• [What you should do] Go over the lines below, and when one contains the word "digitVal", copy it.

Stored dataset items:

(** * auth_backend: credential / OTP lifecycle and Google identity resolution

    A shallow embedding of the repository layer (UserRepository over the
    Prisma client), the e-mail service, AuthService, the check-email
    controller and the two Google identity resolvers of config/passport.ts,
    followed by the properties of the specification.

    Conventions of the embedding.
    - A [Date] is the number of milliseconds since the epoch.
    - The user table is a list of rows; every Prisma call is one atomic
      access to it.  A call that writes appends the new table to [commits],
      so the states that other requests can observe while a service method
      runs are exactly the entries of that journal.
    - The clock is an input: every read of the clock in the sources
      ([Date.now()], [new Date()]) is an argument of its own, two reads in
      one function included.  The instant a Prisma call receives is the one
      Prisma stamps the row with where the schema asks for a stamp.
    - Collaborators outside the repository (bcrypt, the JWT signer, the mail
      transport) and the one schema attribute that the sources do not show
      (whether [updatedAt] is maintained by Prisma) are fields of the class
      [Collaborators]. *)

From Stdlib Require Import ZArith List String Ascii Bool Lia.
Import ListNotations.

Open Scope string_scope.
Open Scope Z_scope.

(** ** JavaScript values *)

Definition Date := Z.

(** Truthiness of a string and of a nullable string. *)
Definition truthy (s : string) : bool := negb (s =? "")%string.

Definition truthy_opt (o : option string) : bool :=
  match o with
  | Some s => truthy s
  | None => false
  end.

(** [x || null] on a nullable string. *)
Definition or_null (o : option string) : option string :=
  if truthy_opt o then o else None.

(** [x || d] on a nullable string. *)
Definition or_default (o : option string) (d : string) : string :=
  match o with
  | Some s => if truthy s then s else d
  | None => d
  end.

Definition opt_string_eqb (a b : option string) : bool :=
  match a, b with
  | Some x, Some y => (x =? y)%string
  | None, None => true
  | _, _ => false
  end.

(** ** Number.prototype.toString for integers *)

Definition digitChar (d : Z) : ascii := ascii_of_nat (48 + Z.to_nat d).

Fixpoint digitsFuel (fuel : nat) (n : Z) : string :=
  match fuel with
  | O => ""
  | S f =>
      if n <? 10 then String (digitChar n) ""
      else digitsFuel f (n / 10) ++ String (digitChar (n mod 10)) ""
  end.

Definition digits (n : Z) : string := digitsFuel (S (Z.to_nat (Z.log2 n))) n.

Definition toString (n : Z) : string :=
  if n <? 0 then "-" ++ digits (- n) else digits n.

(** Reading a decimal numeral back (the value of the digits, most
    significant first). *)
Definition digitVal (c : ascii) : Z := Z.of_nat (nat_of_ascii c) - 48.

Fixpoint parseDigits (acc : Z) (s : string) : Z :=
  match s with
  | EmptyString => acc
  | String c s' => parseDigits (10 * acc + digitVal c) s'
  end.

Definition isDigit (c : ascii) : bool :=
  let v := digitVal c in (0 <=? v) && (v <=? 9).

Fixpoint allDigits (s : string) : bool :=
  match s with
  | EmptyString => true
  | String c s' => isDigit c && allDigits s'
  end.

(** ** The user table *)

Record User := {
  id : Z;
  name : string;
  email : string;
  password : option string;
  googleId : option string;
  provider : option string;
  profilePicture : option string;
  emailVerified : bool;
  resetOTP : option string;
  otpCreatedAt : option Date;
  otpExpiresAt : option Date;
  passwordUpdatedAt : option Date;
  createdAt : Date;
  updatedAt : Date
}.

(** One entry of the [data] object of [prisma.user.update]. *)
Inductive Field :=
| Fname (v : string)
| Fpassword (v : option string)
| FgoogleId (v : option string)
| Fprovider (v : option string)
| FprofilePicture (v : option string)
| FemailVerified (v : bool)
| FresetOTP (v : option string)
| FotpCreatedAt (v : option Date)
| FotpExpiresAt (v : option Date)
| FpasswordUpdatedAt (v : option Date)
| FupdatedAt (v : Date).

Definition set_field (f : Field) (u : User) : User :=
  match f with
  | Fname v =>
      {| id := id u; name := v; email := email u; password := password u;
         googleId := googleId u; provider := provider u;
         profilePicture := profilePicture u; emailVerified := emailVerified u;
         resetOTP := resetOTP u; otpCreatedAt := otpCreatedAt u;
         otpExpiresAt := otpExpiresAt u;
         passwordUpdatedAt := passwordUpdatedAt u;
         createdAt := createdAt u; updatedAt := updatedAt u |}
  | Fpassword v =>
      {| id := id u; name := name u; email := email u; password := v;
         googleId := googleId u; provider := provider u;
         profilePicture := profilePicture u; emailVerified := emailVerified u;
         resetOTP := resetOTP u; otpCreatedAt := otpCreatedAt u;
         otpExpiresAt := otpExpiresAt u;
         passwordUpdatedAt := passwordUpdatedAt u;
         createdAt := createdAt u; updatedAt := updatedAt u |}
  | FgoogleId v =>
      {| id := id u; name := name u; email := email u; password := password u;
         googleId := v; provider := provider u;
         profilePicture := profilePicture u; emailVerified := emailVerified u;
         resetOTP := resetOTP u; otpCreatedAt := otpCreatedAt u;
         otpExpiresAt := otpExpiresAt u;
         passwordUpdatedAt := passwordUpdatedAt u;
         createdAt := createdAt u; updatedAt := updatedAt u |}
  | Fprovider v =>
      {| id := id u; name := name u; email := email u; password := password u;
         googleId := googleId u; provider := v;
         profilePicture := profilePicture u; emailVerified := emailVerified u;
         resetOTP := resetOTP u; otpCreatedAt := otpCreatedAt u;
         otpExpiresAt := otpExpiresAt u;
         passwordUpdatedAt := passwordUpdatedAt u;
         createdAt := createdAt u; updatedAt := updatedAt u |}
  | FprofilePicture v =>
      {| id := id u; name := name u; email := email u; password := password u;
         googleId := googleId u; provider := provider u;
         profilePicture := v; emailVerified := emailVerified u;
         resetOTP := resetOTP u; otpCreatedAt := otpCreatedAt u;
         otpExpiresAt := otpExpiresAt u;
         passwordUpdatedAt := passwordUpdatedAt u;
         createdAt := createdAt u; updatedAt := updatedAt u |}
  | FemailVerified v =>
      {| id := id u; name := name u; email := email u; password := password u;
         googleId := googleId u; provider := provider u;
         profilePicture := profilePicture u; emailVerified := v;
         resetOTP := resetOTP u; otpCreatedAt := otpCreatedAt u;
         otpExpiresAt := otpExpiresAt u;
         passwordUpdatedAt := passwordUpdatedAt u;
         createdAt := createdAt u; updatedAt := updatedAt u |}
  | FresetOTP v =>
      {| id := id u; name := name u; email := email u; password := password u;
         googleId := googleId u; provider := provider u;
         profilePicture := profilePicture u; emailVerified := emailVerified u;
         resetOTP := v; otpCreatedAt := otpCreatedAt u;
         otpExpiresAt := otpExpiresAt u;
         passwordUpdatedAt := passwordUpdatedAt u;
         createdAt := createdAt u; updatedAt := updatedAt u |}
  | FotpCreatedAt v =>
      {| id := id u; name := name u; email := email u; password := password u;
         googleId := googleId u; provider := provider u;
         profilePicture := profilePicture u; emailVerified := emailVerified u;
         resetOTP := resetOTP u; otpCreatedAt := v;
         otpExpiresAt := otpExpiresAt u;
         passwordUpdatedAt := passwordUpdatedAt u;
         createdAt := createdAt u; updatedAt := updatedAt u |}
  | FotpExpiresAt v =>
      {| id := id u; name := name u; email := email u; password := password u;
         googleId := googleId u; provider := provider u;
         profilePicture := profilePicture u; emailVerified := emailVerified u;
         resetOTP := resetOTP u; otpCreatedAt := otpCreatedAt u;
         otpExpiresAt := v;
         passwordUpdatedAt := passwordUpdatedAt u;
         createdAt := createdAt u; updatedAt := updatedAt u |}
  | FpasswordUpdatedAt v =>
      {| id := id u; name := name u; email := email u; password := password u;
         googleId := googleId u; provider := provider u;
         profilePicture := profilePicture u; emailVerified := emailVerified u;
         resetOTP := resetOTP u; otpCreatedAt := otpCreatedAt u;
         otpExpiresAt := otpExpiresAt u;
         passwordUpdatedAt := v;
         createdAt := createdAt u; updatedAt := updatedAt u |}
  | FupdatedAt v =>
      {| id := id u; name := name u; email := email u; password := password u;
         googleId := googleId u; provider := provider u;
         profilePicture := profilePicture u; emailVerified := emailVerified u;
         resetOTP := resetOTP u; otpCreatedAt := otpCreatedAt u;
         otpExpiresAt := otpExpiresAt u;
         passwordUpdatedAt := passwordUpdatedAt u;
         createdAt := createdAt u; updatedAt := v |}
  end.
(** * Chango-Assistant: persistent tools, telemetry ledger, webhook adapter
      and sentinel, embedded in Rocq.

    Go values are modelled as the code has them: [string] is a sequence of
    bytes ([String.string]), [int] and [int64] are [Z] with the 64-bit
    wrap-around written out, Go maps are [gmap]s, slices are lists.  Files
    are modelled by their decoded contents; the clock, the random source and
    functions of the Go standard library whose tables are not part of the
    repository are parameters of the sections that use them. *)

From Stdlib Require Import ZArith Ascii Lia Bool Floats.
From stdpp Require Import gmap strings list fin_maps.

Local Open Scope Z_scope.

(** ** Go primitives *)

Module Go.

(** [int] / [int64]: two's complement on 64 bits. *)
Definition wrap64 (z : Z) : Z := (z + 2 ^ 63) mod 2 ^ 64 - 2 ^ 63.
Definition add64 (a b : Z) : Z := wrap64 (a + b).
Definition MaxInt64 : Z := 2 ^ 63 - 1.
Definition MinInt64 : Z := - 2 ^ 63.
Definition in_int64 (z : Z) : Prop := MinInt64 <= z <= MaxInt64.

(** Byte-wise string comparison, as Go's [<] and [>=] on strings. *)
Definition str_lt (a b : string) : bool := String.ltb a b.
Definition str_ge (a b : string) : bool := negb (String.ltb a b).

(** [strings.Join]. *)
Fixpoint Join (elems : list string) (sep : string) : string :=
  match elems with
  | [] => ""
  | [e] => e
  | e :: rest => e +:+ sep +:+ Join rest sep
  end.

(** [strings.HasSuffix]. *)
Definition HasSuffix (s suf : string) : bool :=
  let n := String.length s in
  let k := String.length suf in
  (k <=? n)%nat && String.eqb (String.substring (n - k) k s) suf.

(** Decimal rendering of [%d]. *)
Definition digit_char (d : Z) : ascii := ascii_of_nat (48 + Z.to_nat d).

Fixpoint digits_fuel (fuel : nat) (n : Z) (acc : string) : string :=
  match fuel with
  | O => acc
  | S fuel' =>
      let acc' := String (digit_char (n mod 10)) acc in
      if n <? 10 then acc' else digits_fuel fuel' (n / 10) acc'
  end.

Definition utoa (n : Z) : string := digits_fuel (S (Z.to_nat (Z.log2 n))) n "".

Definition itoa (z : Z) : string :=
  if z <? 0 then String "-" (utoa (- z)) else utoa z.

(** [strconv.Atoi]: optional sign, at least one digit, only digits, and the
    value must fit in an [int]. *)
Definition digit_val (c : ascii) : option Z :=
  let n := Z.of_nat (nat_of_ascii c) in
  if (48 <=? n) && (n <=? 57) then Some (n - 48) else None.

Fixpoint parse_digits (s : string) (acc : Z) : option Z :=
  match s with
  | EmptyString => Some acc
  | String c rest =>
      match digit_val c with
      | Some d => parse_digits rest (acc * 10 + d)
      | None => None
      end
  end.

Definition parse_unsigned (s : string) : option Z :=
  match s with
  | EmptyString => None
  | _ => parse_digits s 0
  end.

Definition Atoi (s : string) : option Z :=
  let signed :=
    match s with
    | String "-" rest => (fun z => - z) <$> parse_unsigned rest
    | String "+" rest => parse_unsigned rest
    | _ => parse_unsigned s
    end in
  match signed with
  | Some z => if (MinInt64 <=? z) && (z <=? MaxInt64) then Some z else None
  | None => None
  end.

(** The line feed the format strings write as a backslash escape. *)
Definition nl : string := String (ascii_of_nat 10) "".

(** A string between double quotes. *)
Definition dquote : string := String (ascii_of_nat 34) "".
Definition quoted (s : string) : string := dquote +:+ s +:+ dquote.

(** [strings.ToUpper] on strings of ASCII bytes (used by the examples). *)
Definition upper_byte (c : ascii) : ascii :=
  let n := nat_of_ascii c in
  if (97 <=? n)%nat && (n <=? 122)%nat then ascii_of_nat (n - 32) else c.

Fixpoint ToUpperASCII (s : string) : string :=
  match s with
  | EmptyString => ""
  | String c rest => String (upper_byte c) (ToUpperASCII rest)
  end.

(** [hex.EncodeToString]. *)
Definition hex_digit (n : N) : ascii :=
  (if n <? 10 then ascii_of_N (48 + n) else ascii_of_N (87 + n))%N.

Fixpoint hex_EncodeToString (b : string) : string :=
  match b with
  | EmptyString => ""
  | String c rest =>
      let n := N_of_ascii c in
      String (hex_digit (n / 16)%N)
        (String (hex_digit (n mod 16)%N) (hex_EncodeToString rest))
  end.

End Go.

(** ** Tool results and arguments *)

(** Modelled from the spec: the [ToolResult] type and its constructors
    [SilentResult], [MediaResult] and [ErrorResult] are declared outside the
    files at hand; the spec gives the variant
    [Silent{text} | Media{text, urls} | Error{text}]. *)
Inductive ToolResult :=
| SilentResult (text : string)
| MediaResult (text : string) (urls : list string)
| ErrorResult (text : string).

Definition is_error (r : ToolResult) : bool :=
  match r with ErrorResult _ => true | _ => false end.

(** A decoded JSON argument, the dynamic type behind [interface{}]. *)
#[local] Unset Elimination Schemes.
Inductive value :=
| VString (s : string)
| VArray (items : list value)
| VOther.
#[local] Set Elimination Schemes.

(** [args[k].(string)] with the comma-ok result dropped: the empty string
    when the key is absent or holds another type. *)
Definition arg_string (args : gmap string value) (k : string) : string :=
  match args !! k with
  | Some (VString s) => s
  | _ => ""
  end.

(** [args[k].(string)] with its comma-ok result. *)
Definition arg_string_ok (args : gmap string value) (k : string) : option string :=
  match args !! k with
  | Some (VString s) => Some s
  | _ => None
  end.

(** The tag-collecting loop shared by the save and add actions. *)
Definition arg_tags (args : gmap string value) : list string :=
  match args !! "tags" with
  | Some (VArray raw) =>
      omap (fun rt => match rt with VString s => Some s | _ => None end) raw
  | _ => []
  end.

(** Arguments of the examples: a delete of the note or snippet "pw", and a
    delete of a task by its ID. *)
Definition delete_pw : gmap string value :=
  <["action" := VString "delete"]>
    (<["key" := VString "pw"]> (<["name" := VString "pw"]> ∅)).

Definition delete_task : gmap string value :=
  <["action" := VString "delete"]> (<["id" := VString "a1b2c3d4e5f6"]> ∅).

(** A JSON file as the tools see it: absent, present but not decodable into
    the expected type, or holding a value.  For a file that cannot be
    decoded, [err] is the decoder's error text and [partial] is what
    [json.Unmarshal] has left in the target when it returns the error: the
    zero value after a syntax error, the elements decoded so far after a
    type error.  Reads fail only for absent files and writes succeed. *)
Inductive file (A : Type) :=
| NoFile
| BadJSON (err : string) (partial : A)
| Stored (a : A).
Arguments NoFile {A}.
Arguments BadJSON {A} err partial.
Arguments Stored {A} a.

• [Exercise output]
Definition digitVal (c : ascii) : Z := Z.of_nat (nat_of_ascii c) - 48.
  | String c s' => parseDigits (10 * acc + digitVal c) s'
  let v := digitVal c in (0 <=? v) && (v <=? 9).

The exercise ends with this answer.